Vapers who live in rural areas will be the most affected. Their shipping costs can increase nearly 15$-20$ - That’s an extra 120ml bottle in shipping costs!
However, they will not be the only people relying on online orders. Many people, including vapers, began to shop online more when local shops were forced to close. Many vape shops may not be open. Some may still not be allowed to open. Others, like many other businesses, may not have had the funds to stay open.
The biggest issue with the bill is that it is not useful legislation for the youth vaping epidemic the bill was intended to address. S.1253 does not make illegal vape purchases much more difficult for minors - it only makes all vaping more expensive. While this does discourage purchases by minors, it does so in a way that affects all vapers and targets vapers who live in rural areas.
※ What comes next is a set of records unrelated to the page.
(** The name that starts at [start], with the index after it. *)
Definition name_at (l : bytes) (start : nat) : option (bytes * nat) :=
  x ← l !! start;
  if negb (is_php_variable_start x) then None
  else
    let e := skip_while is_php_variable_continue l (start + 1) in
    let name := drop start (take e l) in
    if utf8_valid name then Some (name, e) else None.

Definition arrow_at (l : bytes) (i : nat) : bool := opt_is (l !! i) "-"%byte && opt_is (l !! (i + 1)) ">"%byte.

(** [parse_simple_interpolated_variable], given the parser of dimensions. *)
Section Simple.
Context (dim : bytes -> nat -> outcome (option (InterpolatedDim * nat))).

Fixpoint dim_chain (fuel : nat) (l : bytes) (e : nat) (tail : list InterpolatedDim) :
    outcome (list InterpolatedDim * nat) :=
  match fuel with
  | O => Timeout
  | S fuel =>
      olet r := dim l e in
      match r with
      | Some (d, next_end) => dim_chain fuel l next_end (tail ++ [d])
      | None => Ret (tail, e)
      end
  end.

Definition simple_variable (l : bytes) (start : nat) (allow_dim_chain : bool) : outcome (option ParsedInterpolatedVariable) :=
  match name_at l (start + 1) with
  | None => Ret None
  | Some (name, index) =>
      olet r := dim l index in
      let '(d, e) := match r with Some (d, e) => (Some d, e) | None => (None, index) end in
      olet (tail, e) := (if allow_dim_chain then dim_chain (S (length l)) l e [] else Ret ([], e)) in
      Ret (Some (mk_variable name d tail e false))
  end.
End Simple.

(** A dimension that is a variable is parsed in the text between the brackets. *)
Fixpoint parse_interpolated_dim_fuel (fuel : nat) (l : bytes) (start : nat) : outcome (option (InterpolatedDim * nat)) :=
  match fuel with
  | O => Timeout
  | S fuel =>
      if negb (opt_is (l !! start) "["%byte) then Ret None
      else
        olet rest := slice_from l (start + 1) in
        match position (Byte.eqb "]"%byte) rest with
        | None => Ret None
        | Some offset =>
            let e := start + 1 + offset in
            olet inner := slice l (start + 1) e in
            if (length inner =? 0)%nat then Ret None
            else if opt_is (head inner) "$"%byte then
              olet parsed := simple_variable (parse_interpolated_dim_fuel fuel) inner 0 false in
              match parsed with
              | None => Ret None
              | Some parsed =>
                  if negb (var_end parsed =? length inner)%nat || negb (bool_decide (var_dim parsed = None)) then Ret None
                  else Ret (Some (DimVariable (var_name parsed), e + 1))
              end
            else if forallb is_ascii_digit inner then
              Ret (if utf8_valid inner then (fun z => (DimInt z, e + 1)) <$> parse_i64 inner else None)
            else if is_quoted_interpolated_dim inner then
              olet k := usize_sub (length inner) 1 in
              olet name := slice inner 1 k in
              Ret (if utf8_valid name then Some (DimString name, e + 1) else None)
            else if match inner with
                    | x :: rest => is_php_variable_start x && forallb is_php_variable_continue rest
                    | [] => false
                    end
            then Ret (if utf8_valid inner then Some (DimString inner, e + 1) else None)
            else Ret None
        end
  end.

#[export] Instance dim_eq_dec : EqDecision InterpolatedDim.
Proof. solve_decision. Defined.

Definition parse_interpolated_dim (l : bytes) (start : nat) : outcome (option (InterpolatedDim * nat)) :=
  parse_interpolated_dim_fuel (S (length l)) l start.
Definition parse_simple_interpolated_variable := simple_variable parse_interpolated_dim.

Definition parse_braced_interpolated_variable (l : bytes) (start : nat) : outcome (option ParsedInterpolatedVariable) :=
  olet r := parse_simple_interpolated_variable l (start + 1) true in
  match r with
  | None => Ret None
  | Some p =>
      if negb (opt_is (l !! var_end p) "}"%byte) then Ret None
      else Ret (Some (mk_variable (var_name p) (var_dim p) (var_dim_tail p) (var_end p + 1) (var_deprecated p)))
  end.

Definition parse_braced_interpolated_method_call (l : bytes) (start : nat) : option ParsedInterpolatedMethodCall :=
  if negb (opt_is (l !! start) "{"%byte) || negb (opt_is (l !! (start + 1)) "$"%byte) then None
  else
    '(receiver, index) ← name_at l (start + 2);
    if negb (arrow_at l index) then None
    else
      '(method, index) ← name_at l (index + 2);
      if negb (opt_is (l !! index) "("%byte) || negb (opt_is (l !! (index + 1)) ")"%byte)
         || negb (opt_is (l !! (index + 2)) "}"%byte) then None
      else Some (mk_call receiver method (index + 3)).

(** The loop over [->name]; [None] is the [return None] within it. *)
Fixpoint property_chain (fuel : nat) (l : bytes) (index : nat) (tail : list bytes) : outcome (option (list bytes * nat)) :=
  match fuel with
  | O => Timeout
  | S fuel =>
      if arrow_at l index then
        match name_at l (index + 2) with
        | None => Ret None
        | Some (name, index) => property_chain fuel l index (tail ++ [name])
        end
      else Ret (Some (tail, index))
  end.

Definition parse_simple_interpolated_property (l : bytes) (start : nat) (allow_chain : bool) :
    outcome (option ParsedInterpolatedProperty) :=
  if negb (opt_is (l !! start) "$"%byte) then Ret None
  else
    match name_at l (start + 1) with
    | None => Ret None
    | Some (receiver, index) =>
        if negb (arrow_at l index) then Ret None
        else
          match name_at l (index + 2) with
          | None => Ret None
          | Some (property, index) =>
              olet r := (if allow_chain then property_chain (S (length l)) l index [] else Ret (Some ([], index))) in
              match r with
              | None => Ret None
              | Some (tail, index) =>
                  olet r := parse_interpolated_dim l index in
                  let '(d, e) := match r with Some (d, e) => (Some d, e) | None => (None, index) end in
                  Ret (Some (mk_property receiver property tail d e))
              end
          end
    end.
Regardless of opinions, people are going out less and buying things online more. In more quarantined areas, brick and mortar shops may not even be an option - not even for curbside pickup. Others shops have closed down permanently due to lack of funds after multiple temporary shutdowns.
The bill does not address illegal sales on social media - a riskier market that definitely targets youth more than legitimate websites. If adults have easy access to affordable, reputable products, there will be no incentive to try buying e liquids off of questionable vendors.
The bottom line is, S.1253 would take money away from USPS, costs vapers more money and hassle, and rather than targeting youth vaping, it targets vapers who live in remote areas.
The House of Representatives is scheduled to begin in person voting on July 20, 2020. Until then, you can contact your representative and speak out against S1253.